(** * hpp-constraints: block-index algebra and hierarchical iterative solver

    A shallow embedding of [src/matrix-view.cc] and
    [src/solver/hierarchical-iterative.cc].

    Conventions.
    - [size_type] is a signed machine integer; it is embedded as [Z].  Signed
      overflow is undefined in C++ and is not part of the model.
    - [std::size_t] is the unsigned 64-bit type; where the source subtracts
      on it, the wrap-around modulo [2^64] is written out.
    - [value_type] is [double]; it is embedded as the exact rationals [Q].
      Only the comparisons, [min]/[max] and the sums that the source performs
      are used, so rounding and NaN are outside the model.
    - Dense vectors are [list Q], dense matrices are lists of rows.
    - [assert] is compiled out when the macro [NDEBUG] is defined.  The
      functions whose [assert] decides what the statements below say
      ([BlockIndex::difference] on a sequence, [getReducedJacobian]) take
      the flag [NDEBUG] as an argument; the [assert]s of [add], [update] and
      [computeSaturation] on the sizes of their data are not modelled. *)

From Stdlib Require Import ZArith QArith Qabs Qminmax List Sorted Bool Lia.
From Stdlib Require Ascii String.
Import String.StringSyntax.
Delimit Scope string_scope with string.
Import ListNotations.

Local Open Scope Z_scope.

# # # # # # #

What is required –
Transcribe the full set of records without altering a single character.

The answer –
(** * hpp-constraints: block-index algebra and hierarchical iterative solver

    A shallow embedding of [src/matrix-view.cc] and
    [src/solver/hierarchical-iterative.cc].

    Conventions.
    - [size_type] is a signed machine integer; it is embedded as [Z].  Signed
      overflow is undefined in C++ and is not part of the model.
    - [std::size_t] is the unsigned 64-bit type; where the source subtracts
      on it, the wrap-around modulo [2^64] is written out.
    - [value_type] is [double]; it is embedded as the exact rationals [Q].
      Only the comparisons, [min]/[max] and the sums that the source performs
      are used, so rounding and NaN are outside the model.
    - Dense vectors are [list Q], dense matrices are lists of rows.
    - [assert] is compiled out when the macro [NDEBUG] is defined.  The
      functions whose [assert] decides what the statements below say
      ([BlockIndex::difference] on a sequence, [getReducedJacobian]) take
      the flag [NDEBUG] as an argument; the [assert]s of [add], [update] and
      [computeSaturation] on the sizes of their data are not modelled. *)

From Stdlib Require Import ZArith QArith Qabs Qminmax List Sorted Bool Lia.
From Stdlib Require Ascii String.
Import String.StringSyntax.
Delimit Scope string_scope with string.
Import ListNotations.

Local Open Scope Z_scope.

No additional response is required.